I have a problem concerning some kind of reduction in CUDA.
distance is a matrix with gridSize*numberOfAngles elements, fftData is a matrix with numberOfAngles*NFFT elements. grid_magnitude is the result-matrix where I want to store my calculation result and it has gridSize elements.
I want to calculate the index in fftData that corresponds to one specific value in distance.
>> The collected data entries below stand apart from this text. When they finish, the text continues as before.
Lemma sat_cost size : cost_fits size -> sat (apta_workspace_allocation_cost size) (cost size).
Proof.
  intros Hs. rewrite allocation_cost_exact by done. apply sat_exact.
  destruct (cost_bounds size Hs) as (? & ? & ?). pose proof geometry. lia.
Qed.

Lemma costs_nonneg l : Forall cost_fits l -> 0 <= costs l.
Proof.
  pose proof geometry. induction 1 as [|s l Hs _ IH]; simpl; [lia|].
  destruct (cost_bounds s Hs) as (? & ? & ?). lia.
Qed.

Lemma costs_app l k : costs (l ++ k) = costs l + costs k.
Proof. induction l; simpl; lia. Qed.

(** ** The doubling loop *)

(** The capacities are [8 * 2^j], so a product that fits in a [size_t] stays
    clear of its end by more than the headers need. *)
Lemma doubling_fits capacity entry j :
  capacity = 8 * 2 ^ j -> 0 <= j -> 1 <= entry <= 16384 ->
  capacity <= SIZE_MAX / entry -> cost_fits (capacity * entry).
Proof.
  intros -> Hj He Hc. unfold cost_fits.
  assert (Hle : 8 * 2 ^ j * entry <= SIZE_MAX).
  { pose proof (Z.mul_div_le SIZE_MAX entry ltac:(lia)). nia. }
  assert (Hp : 0 < 2 ^ j) by (apply Z.pow_pos_nonneg; lia).
  split; [nia|].
  destruct (Z_lt_dec j 14) as [Hs|Hs].
  - assert (2 ^ j <= 2 ^ 13) by (apply Z.pow_le_mono_r; lia).
    pose proof geometry. change (2 ^ 13) with 8192 in *.
    assert (8 * 2 ^ j * entry <= 65536 * 16384) by nia. lia.
  - destruct size_max_pow2 as (w & Hw & Hm). rewrite Hm in *.
    replace (8 * 2 ^ j) with (2 ^ 17 * 2 ^ (j - 14)) in *.
    2: { change 8 with (2 ^ 3). rewrite <- !Z.pow_add_r by lia. f_equal. lia. }
    replace (2 ^ w) with (2 ^ 17 * 2 ^ (w - 17)) in * by (rewrite <- Z.pow_add_r by lia; f_equal; lia).
    change (2 ^ 17) with 131072 in *. nia.
Qed.

Lemma cost_nonneg size : 0 <= cost size.
Proof.
  unfold cost, required_bytes, apta_workspace_align_up. pose proof geometry.
  destruct (_ <? _); [lia|].
  assert (0 <= Z.land (effective_size size + A - 1) (Z.lxor (A - 1) SIZE_MAX)); [|lia].
  apply Z.land_nonneg. right. apply Z.lxor_nonneg. lia.
Qed.

(** A size that does not fit costs all there is. *)
Lemma cost_huge size : SIZE_MAX < size -> SIZE_MAX <= cost size.
Proof.
  intros Hs. unfold cost, required_bytes, apta_workspace_align_up, effective_size. pose proof geometry.
  destruct (Z.eqb_spec size 0); [lia|]. destruct (Z.ltb_spec (SIZE_MAX - (A - 1)) size); lia.
Qed.

Lemma costs_pos l : 0 <= costs l.
Proof. induction l as [|s l IH]; simpl; [lia|]. pose proof (cost_nonneg s). lia. Qed.

(** [j] is the number of doublings done. *)
Lemma growable_loop_exact fuel needed entry j :
  1 <= entry <= 16384 -> 0 <= j <= 29 -> Z.of_nat fuel > 30 - j -> needed <= 2 ^ 31 ->
  forall acc x, sat acc x ->
  exists c, growable_loop fuel needed entry (8 * 2 ^ j) acc = Some c /\
    sat c (x + costs (map (fun c => c * entry) (doublings fuel needed (8 * 2 ^ j)))).
Proof.
  intros He. revert j. induction fuel as [|fuel IH]; intros j Hj Hf Hneed acc x Hx; [lia|].
  cbn [growable_loop doublings map].
  assert (Hp : 1 <= 2 ^ j <= 2 ^ 29) by (split; [pose proof (Z.pow_pos_nonneg 2 j) | apply Z.pow_le_mono_r]; lia).
  change (2 ^ 29) with 536870912 in Hp. change (2 ^ 31) with 2147483648 in Hneed.
  set (rest := map _ _). pose proof (costs_pos rest) as Hr.
  change (costs (8 * 2 ^ j * entry :: rest)) with (cost (8 * 2 ^ j * entry) + costs rest).
  destruct (Z.ltb_spec (SIZE_MAX / entry) (8 * 2 ^ j)) as [Hbig|Hc].
  { eexists. split; [reflexivity|]. apply sat_full. destruct Hx as [_ Hx].
    assert (Hh : SIZE_MAX < 8 * 2 ^ j * entry).
    { pose proof (Z.mod_pos_bound SIZE_MAX entry ltac:(lia)). pose proof (Z.div_mod SIZE_MAX entry ltac:(lia)). nia. }
    pose proof (cost_huge _ Hh). lia. }
  pose proof (doubling_fits _ entry j eq_refl (proj1 Hj) He Hc) as Hfit.
  assert (Hsz : size_t (8 * 2 ^ j * entry) = 8 * 2 ^ j * entry).
  { apply size_t_small. unfold cost_fits, is_size in *. lia. }
  rewrite Hsz. pose proof (sat_add _ _ _ _ Hx (sat_cost _ Hfit)) as Hacc.
  set (acc' := apta_workspace_add acc (apta_workspace_allocation_cost (8 * 2 ^ j * entry))) in *.
  destruct (Z.eqb_spec acc' SIZE_MAX) as [Hfull|Hne]; simpl.
  { eexists. split; [reflexivity|]. rewrite Hfull in *. apply sat_full. destruct Hacc as [Hmin _]. lia. }
  subst rest. destruct (Z.leb_spec needed (8 * 2 ^ j)).
  - eexists. split; [reflexivity|]. simpl. by rewrite Z.add_0_r.
  - destruct (Z.ltb_spec (UINT32_MAX / 2) (8 * 2 ^ j)) as [Hover|Hlt].
    { exfalso. change (UINT32_MAX / 2) with 2147483647 in Hover. lia. }
    assert (Hu : u64 (8 * 2 ^ j * 2) = 8 * 2 ^ (j + 1)).
    { rewrite u64_small by (unfold is_u64; lia). rewrite Z.pow_add_r by lia. lia. }
    rewrite Hu. assert (j <> 29) by (intros ->; vm_compute in Hlt; by apply Hlt).
    destruct (IH (j + 1) ltac:(lia) ltac:(lia) Hneed _ _ Hacc) as (c & Hcc & Hs).
    exists c. split; [done|]. rewrite Z.pow_add_r in Hs by lia.
    replace (8 * (2 ^ j * 2 ^ 1)) with (8 * 2 ^ j * 2) in Hs by lia.
    by rewrite Z.add_assoc.
Qed.

Lemma growable_cost_sat needed entry j :
  1 <= entry <= 16384 -> 0 <= j <= 1 -> needed <= 2 ^ 31 ->
  sat (apta_workspace_growable_cost needed entry (8 * 2 ^ j))
    (costs (growable_charges needed entry (8 * 2 ^ j))).
Proof.
  intros He Hj Hn. pose proof geometry.
  unfold apta_workspace_growable_cost, growable_charges.
  destruct (needed =? 0); [apply sat_exact; simpl; lia|].
  destruct (growable_loop_exact 64 needed entry j He) with (acc := 0) (x := 0)
    as (c & -> & Hc); [lia | lia | lia | apply sat_exact; lia |]. exact Hc.
Qed.

(** More than 2^31 entries are refused: the loop never ends with an array. *)
Lemma growable_loop_refused fuel needed entry j :
  1 <= entry <= 16384 -> 0 <= j <= 28 -> Z.of_nat fuel > 30 - j -> 2 ^ 31 < needed -> forall acc,
  growable_loop fuel needed entry (8 * 2 ^ j) acc = Some SIZE_MAX.
Proof.
  intros He. revert j. induction fuel as [|fuel IH]; intros j Hj Hf Hn acc; [lia|]. cbn [growable_loop].
  assert (Hp : 1 <= 2 ^ j <= 2 ^ 28) by (split; [pose proof (Z.pow_pos_nonneg 2 j) | apply Z.pow_le_mono_r]; lia).
  change (2 ^ 28) with 268435456 in Hp. change (2 ^ 31) with 2147483648 in Hn.
  destruct (_ <? _); [done|]. destruct (Z.eqb_spec (apta_workspace_add acc
    (apta_workspace_allocation_cost (size_t (8 * 2 ^ j * entry)))) SIZE_MAX) as [->|]; [done|]. cbn [orb].
  destruct (Z.leb_spec needed (8 * 2 ^ j)); [lia|].
  destruct (Z.ltb_spec (UINT32_MAX / 2) (8 * 2 ^ j)) as [|Hlt]; [done|].
  rewrite u64_small by (unfold is_u64; lia).
  replace (8 * 2 ^ j * 2) with (8 * 2 ^ (j + 1)) by (rewrite Z.pow_add_r by lia; lia).
  apply IH; try lia. assert (j <> 28) by (intros ->; vm_compute in Hlt; by apply Hlt). lia.
Qed.

(** The array the charges end with holds every entry. *)
Lemma doublings_cover fuel needed capacity :
  0 < capacity -> needed <= capacity * 2 ^ (Z.of_nat fuel - 1) -> (0 < fuel)%nat ->
  exists c, last (doublings fuel needed capacity) = Some c /\ needed <= c.
Proof.
  revert capacity. induction fuel as [|fuel IH]; intros capacity Hc Hn Hf; [lia|].
  cbn [doublings]. destruct (Z.leb_spec needed capacity); [by exists capacity|].
  destruct fuel as [|fuel]; [change (2 ^ (Z.of_nat 1 - 1)) with 1 in Hn; lia|].
  destruct (IH (capacity * 2)) as (c & Hl & Hcn); [lia | | lia |].
  - replace (Z.of_nat (S (S fuel)) - 1) with (Z.of_nat (S fuel) - 1 + 1) in Hn by lia.
    rewrite Z.pow_add_r in Hn by lia. lia.
  - exists c. split; [|done].
    change (last (capacity :: doublings (S fuel) needed (capacity * 2))) with
      (match doublings (S fuel) needed (capacity * 2) with
       | [] => Some capacity | l => last l end).
    destruct (doublings (S fuel) needed (capacity * 2)); [done|exact Hl].
Qed.

Lemma sat_charge_if (c : bool) t amount x l :
  sat t x -> sat amount (costs l) ->
  sat (if c then apta_workspace_add t amount else t) (x + costs (charged c l)).
Proof. destruct c; simpl; [apply sat_add|]. by rewrite Z.add_0_r. Qed.
(** A well-formed table. *)
Record table_ok (c : coverage) : Prop := {
  tk_gaps : gaps 0 (accepted_ranges c);
  tk_count : (cov_count c <= length (cov_ranges c))%nat;
  tk_greatest : cov_greatest_accepted_end c = contiguous_end_loop (accepted_ranges c) 0;
  tk_maximum : cov_maximum_accepted_end c =
                 match last (accepted_ranges c) with None => 0 | Some r => r_end r end
}.

(** What insertion computes, on lists. *)
Definition join_left (l1 : list range) (x : range) : list range * range :=
  match last l1 with
  | Some p =>
      if r_end p =? r_first x
      then (removelast l1, {| r_first := r_first p; r_end := r_end x |})
      else (l1, x)
  | None => (l1, x)
  end.

Definition join_right (x : range) (l2 : list range) : list range :=
  match l2 with
  | y :: l2' => if r_end x =? r_first y
                then {| r_first := r_first x; r_end := r_end y |} :: l2'
                else x :: l2
  | [] => [x]
  end.

Definition insert_spec (l : list range) (x : range) : list range :=
  let position := insert_position l (r_first x) in
  let '(l1, y) := join_left (take position l) x in
  l1 ++ join_right y (drop position l).

(** ** The loops on arrays *)

Section Array_lemmas.
Context {T : Type}.
Implicit Types (a l : list T) (x y z : T).

Lemma shift_up_middle l1 l2 z l3 :
  exists h, shift_up (l1 ++ l2 ++ z :: l3) (length l1) (length l2) =
            Ret (l1 ++ h :: l2 ++ l3).
Proof.
  revert z l3. induction l2 as [|y l2 IH] using rev_ind; intros z l3; simpl.
  - by exists z.
  - rewrite length_app. simpl. rewrite Nat.add_1_r. simpl.
    replace (l1 ++ (l2 ++ [y]) ++ z :: l3) with ((l1 ++ l2) ++ y :: z :: l3)
      by (by rewrite <- !app_assoc).
    rewrite arr_get_middle by (rewrite length_app; lia). simpl.
    replace ((l1 ++ l2) ++ y :: z :: l3) with ((l1 ++ l2 ++ [y]) ++ z :: l3)
      by (by rewrite <- !app_assoc).
    rewrite arr_put_middle by (rewrite !length_app; simpl; lia). simpl.
    rewrite <- !app_assoc. simpl. destruct (IH y (y :: l3)) as [h Hh].
    by exists h.
Qed.

(** Make room at [length l1] and store [x] there. *)
Lemma insert_array l1 l2 z l3 x :
  (let! a := shift_up (l1 ++ l2 ++ z :: l3) (length l1) (length l2) in
   arr_put a (length l1) x) = Ret (l1 ++ x :: l2 ++ l3).
Proof.
  destruct (shift_up_middle l1 l2 z l3) as [h ->]. simpl. by apply arr_put_middle.
Qed.

Lemma shift_down_middle l1 z l2 l3 :
  exists w, shift_down (l1 ++ z :: l2 ++ l3) (length l1) (length l2) =
            Ret (l1 ++ l2 ++ w :: l3).
Proof.
  revert l1 z. induction l2 as [|y l2 IH]; intros l1 z; simpl; [by exists z|].
  replace (l1 ++ z :: y :: l2 ++ l3) with ((l1 ++ [z]) ++ y :: l2 ++ l3)
    by (by rewrite <- app_assoc).
  rewrite arr_get_middle by (rewrite length_app; simpl; lia). simpl.
  rewrite <- app_assoc. simpl. rewrite arr_put_middle by done. simpl.
  destruct (IH (l1 ++ [y]) y) as [w Hw].
  rewrite length_app in Hw. simpl in Hw. rewrite Nat.add_1_r in Hw.
  rewrite <- !app_assoc in Hw. simpl in Hw. exists w. by rewrite Hw.
Qed.

End Array_lemmas.

(** ** Insertion, on arrays *)

Lemma insert_position_le l f : (insert_position l f <= length l)%nat.
Proof. induction l as [|r l IH]; simpl; [lia|]. destruct (_ <? _); simpl; lia. Qed.

Lemma accepted_refresh a count : accepted_ranges (apta_refresh_accepted_ends a count) = take count a.
Proof. reflexivity. Qed.

Ltac lengths := rewrite ?length_app; simpl; rewrite ?length_app; simpl; lia.

Lemma merge_left_spec l1 l2 rest f e :
  let x := {| r_first := f; r_end := e |} in
  exists a,
    merge_left (l1 ++ x :: l2 ++ rest) (S (length l1 + length l2)) (length l1) f e =
      Ret ((join_left l1 x).1 ++ (join_left l1 x).2 :: l2 ++ a,
           S (length (join_left l1 x).1 + length l2), length (join_left l1 x).1) /\
    length (l1 ++ x :: l2 ++ rest) =
      length ((join_left l1 x).1 ++ (join_left l1 x).2 :: l2 ++ a).
Proof.
  intros x. unfold join_left, merge_left. destruct l1 as [|p l0 _] using rev_ind.
  - exists rest. by split.
  - rewrite last_snoc, length_app. simpl. rewrite Nat.add_1_r.
    rewrite <- app_assoc. simpl. rewrite arr_get_middle by done. simpl.
    destruct (r_end p =? f).
    + rewrite arr_put_middle by done. simpl.
      destruct (shift_down_middle (l0 ++ [{| r_first := r_first p; r_end := e |}]) x l2 rest)
        as [w Hw].
      rewrite length_app in Hw. simpl in Hw. rewrite Nat.add_1_r, <- !app_assoc in Hw. simpl in Hw.
      match goal with |- context [shift_down _ _ ?n] => replace n with (length l2) by lia end.
      rewrite Hw. simpl. exists (w :: rest). rewrite removelast_last.
      split; [done|]. lengths.
    + exists rest. simpl. rewrite <- app_assoc, length_app. simpl.
      split; [repeat f_equal; lia|]. lengths.
Qed.

Lemma merge_right_spec m1 y l2 rest :
  exists a,
    merge_right (m1 ++ y :: l2 ++ rest) (S (length m1 + length l2)) (length m1) =
      Ret (m1 ++ join_right y l2 ++ a, (length m1 + length (join_right y l2))%nat) /\
    length (m1 ++ y :: l2 ++ rest) = length (m1 ++ join_right y l2 ++ a).
Proof.
  unfold merge_right. destruct l2 as [|z l2].
  - exists rest. simpl. destruct (Nat.ltb_spec (S (length m1)) (S (length m1 + 0))); [lia|].
    split; [repeat f_equal; lia | done].
  - simpl. destruct (Nat.ltb_spec (S (length m1)) (S (length m1 + S (length l2)))); [|lia].
    assert (Hz : arr_get (E := apta_status_t) (m1 ++ y :: z :: l2 ++ rest) (S (length m1)) = Ret z).
    { pose proof (arr_get_middle (E := apta_status_t) (m1 ++ [y]) z (l2 ++ rest) (S (length m1))) as Hz.
      rewrite <- app_assoc in Hz. apply Hz. lengths. }
    rewrite arr_get_middle by done. simpl. rewrite Hz. simpl.
    destruct (r_end y =? r_first z).
    + rewrite arr_put_middle by done. simpl.
      destruct (shift_down_middle (m1 ++ [{| r_first := r_first y; r_end := r_end z |}]) z l2 rest)
        as [w Hw].
      rewrite length_app in Hw. simpl in Hw. rewrite Nat.add_1_r, <- !app_assoc in Hw. simpl in Hw.
      match goal with |- context [shift_down _ _ ?n] => replace n with (length l2) by lia end.
      rewrite Hw. simpl. exists (w :: rest). simpl.
      split; [repeat f_equal; lia|]. lengths.
    + exists rest. simpl. split; [repeat f_equal; lia | done].
Qed.

Lemma insert_refines c f e :
  (S (cov_count c) <= length (cov_ranges c))%nat ->
  exists c', apta_insert_accepted_range c f e = Ret c' /\
    accepted_ranges c' = insert_spec (accepted_ranges c) {| r_first := f; r_end := e |} /\
    length (cov_ranges c') = length (cov_ranges c) /\
    cov_greatest_accepted_end c' = contiguous_end_loop (accepted_ranges c') 0 /\
    cov_maximum_accepted_end c' =
      match last (accepted_ranges c') with None => 0 | Some r => r_end r end /\
    (cov_count c' <= length (cov_ranges c'))%nat.
Proof.
  intros Hc. unfold apta_insert_accepted_range, insert_spec. simpl.
  set (l := accepted_ranges c). set (p := insert_position l f).
  assert (Hp : (p <= length l)%nat) by apply insert_position_le.
  assert (Hl : length l = cov_count c)
    by (unfold l, accepted_ranges; rewrite length_take; lia).
  destruct (drop (cov_count c) (cov_ranges c)) as [|z rest] eqn:Ed.
  { apply (f_equal length) in Ed. rewrite length_drop in Ed. simpl in Ed. lia. }
  assert (Ha : cov_ranges c = take p l ++ drop p l ++ z :: rest).
  { rewrite app_assoc, take_drop, <- Ed. symmetry. apply take_drop. }
  assert (Hl1 : length (take p l) = p) by (rewrite length_take; lia).
  assert (Hl2 : length (drop p l) = (cov_count c - p)%nat) by (rewrite length_drop; lia).
  pose proof (insert_array (take p l) (drop p l) z rest {| r_first := f; r_end := e |}) as Hi.
  rewrite <- Ha, Hl1, Hl2 in Hi.
  destruct (shift_up (cov_ranges c) p (cov_count c - p)) as [a1| |]; try done. simpl in Hi |- *.
  rewrite Hi. simpl.
  destruct (merge_left_spec (take p l) (drop p l) rest f e) as (a2 & Hm & Hlen).
  rewrite Hl1, Hl2 in Hm. replace (p + (cov_count c - p))%nat with (cov_count c) in Hm by lia.
  rewrite Hm. simpl. clear Hm. destruct (join_left _ _) as [m1 y]. simpl in *.
  destruct (merge_right_spec m1 y (drop p l) a2) as (a3 & Hm & Hlen').
  rewrite Hl2 in Hm. rewrite Hm. simpl. eexists. split; [reflexivity|].
  rewrite accepted_refresh. set (k := m1 ++ join_right y (drop p l)).
  assert (Hk : (length m1 + length (join_right y (drop p l)) = length k)%nat)
    by (unfold k; by rewrite length_app).
  assert (Hall : m1 ++ join_right y (drop p l) ++ a3 = k ++ a3) by (unfold k; by rewrite app_assoc).
  rewrite Hk, Hall, take_app_length. simpl. rewrite take_app_length.
  assert (Hsz : length (k ++ a3) = length (cov_ranges c)).
  { rewrite <- Hall, <- Hlen', <- Hlen, Ha, !length_app. simpl. rewrite !length_app. simpl. lia. }
  split_and!; try done; [|rewrite length_app; lia].
  destruct k as [|r k' _] using rev_ind; [done|].
  rewrite length_app, last_snoc. simpl. rewrite Nat.add_1_r, <- app_assoc. simpl.
  by rewrite list_lookup_middle.
Qed.

(** ** Insertion, on the set of frames *)

Lemma gaps_mono lo lo' l : lo' <= lo -> gaps lo l -> gaps lo' l.
Proof. destruct l; simpl; intuition lia. Qed.

Definition after (lo : Z) (l : list range) : Z :=
  match last l with None => lo | Some r => r_end r + 1 end.

Lemma after_cons lo r l : after lo (r :: l) = after (r_end r + 1) l.
Proof.
  unfold after. destruct l as [|s l]; [done|].
  change (last (r :: s :: l)) with (last (s :: l)).
  destruct (last (s :: l)) eqn:E; [done|]. by apply last_None in E.
Qed.

Lemma gaps_app lo l1 l2 : gaps lo (l1 ++ l2) <-> gaps lo l1 /\ gaps (after lo l1) l2.
Proof.
  revert lo. induction l1 as [|r l1 IH]; intros lo; [simpl; tauto|].
  rewrite after_cons. simpl. rewrite IH. tauto.
Qed.

Lemma covered_nil f : ~ covered [] f.
Proof. intros (r & Hr & _). by apply elem_of_nil in Hr. Qed.

Lemma covered_cons r l f : covered (r :: l) f <-> r_first r <= f < r_end r \/ covered l f.
Proof.
  split.
  - intros (s & [->|Hs]%elem_of_cons & Hf); [by left | right; by exists s].
  - intros [Hf|(s & Hs & Hf)]; [exists r | exists s]; split; try done; [left | by right].
Qed.

Lemma covered_app l1 l2 f : covered (l1 ++ l2) f <-> covered l1 f \/ covered l2 f.
Proof.
  unfold covered. setoid_rewrite elem_of_app. naive_solver.
Qed.

(** Nothing below the bound of a table is covered. *)
Lemma gaps_low lo l f : gaps lo l -> covered l f -> lo <= f.
Proof.
  revert lo. induction l as [|r l IH]; intros lo; [by intros _ ?%covered_nil|].
  simpl. intros (Hlo & Hne & Hg) [Hf|Hf]%covered_cons; [lia|]. specialize (IH _ Hg Hf). lia.
Qed.

Lemma insert_position_split lo l f :
  gaps lo l ->
  let p := insert_position l f in
  Forall (fun r => r_first r < f) (take p l) /\ Forall (fun r => f <= r_first r) (drop p l).
Proof.
  revert lo. induction l as [|r l IH]; intros lo; simpl; [by repeat constructor|].
  intros (Hlo & Hne & Hg). destruct (Z.ltb_spec (r_first r) f) as [Hlt|Hge]; simpl.
  - destruct (IH _ Hg) as [H1 H2]. by split; [constructor|].
  - split; [constructor|]. constructor; [done|]. clear IH.
    assert (Hb : f <= r_end r + 1) by lia. revert Hg Hb. generalize (r_end r + 1).
    induction l as [|s l IH]; intros k; simpl; [constructor|].
    intros (Hk & Hs & Hg) Hb. constructor; [lia|]. apply (IH _ Hg). lia.
Qed.

Lemma join_right_gaps lo y l2 :
  lo <= r_first y -> r_first y < r_end y -> gaps (r_first y) l2 ->
  Forall (fun r => r_end y <= r_first r) l2 ->
  gaps lo (join_right y l2).
Proof.
  intros Hlo Hne Hg Hall. destruct l2 as [|z l2]; simpl; [lia|].
  apply Forall_cons in Hall as [Hz Hall]. simpl in Hg. destruct Hg as (Hg1 & Hg2 & Hg3).
  destruct (Z.eqb_spec (r_end y) (r_first z)); simpl; split_and!; try done; lia.
Qed.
After that, the value at this index in fftData is added to grid_magnitude at the corresponding gridPoint. 
This is my code so far:
__global__ void calcBackProjection(cuFloatComplex* fftData, 
                                   cuFloatComplex* grid_magnitude,
                                   float* distance,
                                   int gridSize,
                                   int numberOfAngles,
                                   float rangeBin,
                                   int NFFT)
{
 int gridPointIdx = threadIdx.x + blockIdx.x*blockDim.x;
 while(gridPointIdx < gridSize)
 {
    for(int angleIdx = 0; angleIdx < numberOfAngles; angleIdx++)
    {       
        //find rangeBin in fftData corresponding to distance
        float curDistance = distance[gridPointIdx + angleIdx*gridSize];
        int wantedIdx = floor(curDistance / rangeBin);
        if(wantedIdx < NFFT)
            {                                   
                grid_magnitude[gridPointIdx + angleIdx*gridSize] =  
              addCmplx(fftData[wantedIdx + angleIdx*NFFT], grid_magnitude[gridPointIdx +     
                angleIdx*gridSize]);
            }                   
    }
    gridPointIdx += blockDim.x * gridDim.x;     
 }   
}
gridPointIdx should be unique for every thread and so each thread should be writing at a different location in grid_magnitude. But it seems that this is not working, because no change is made on grid_magnitude. 
What am I missing?
I didn't manage to do this in full parallel 2-dimensional indexing, maybe I should use shared memory, but how do I part grid_magnitude to be used partly by the threads?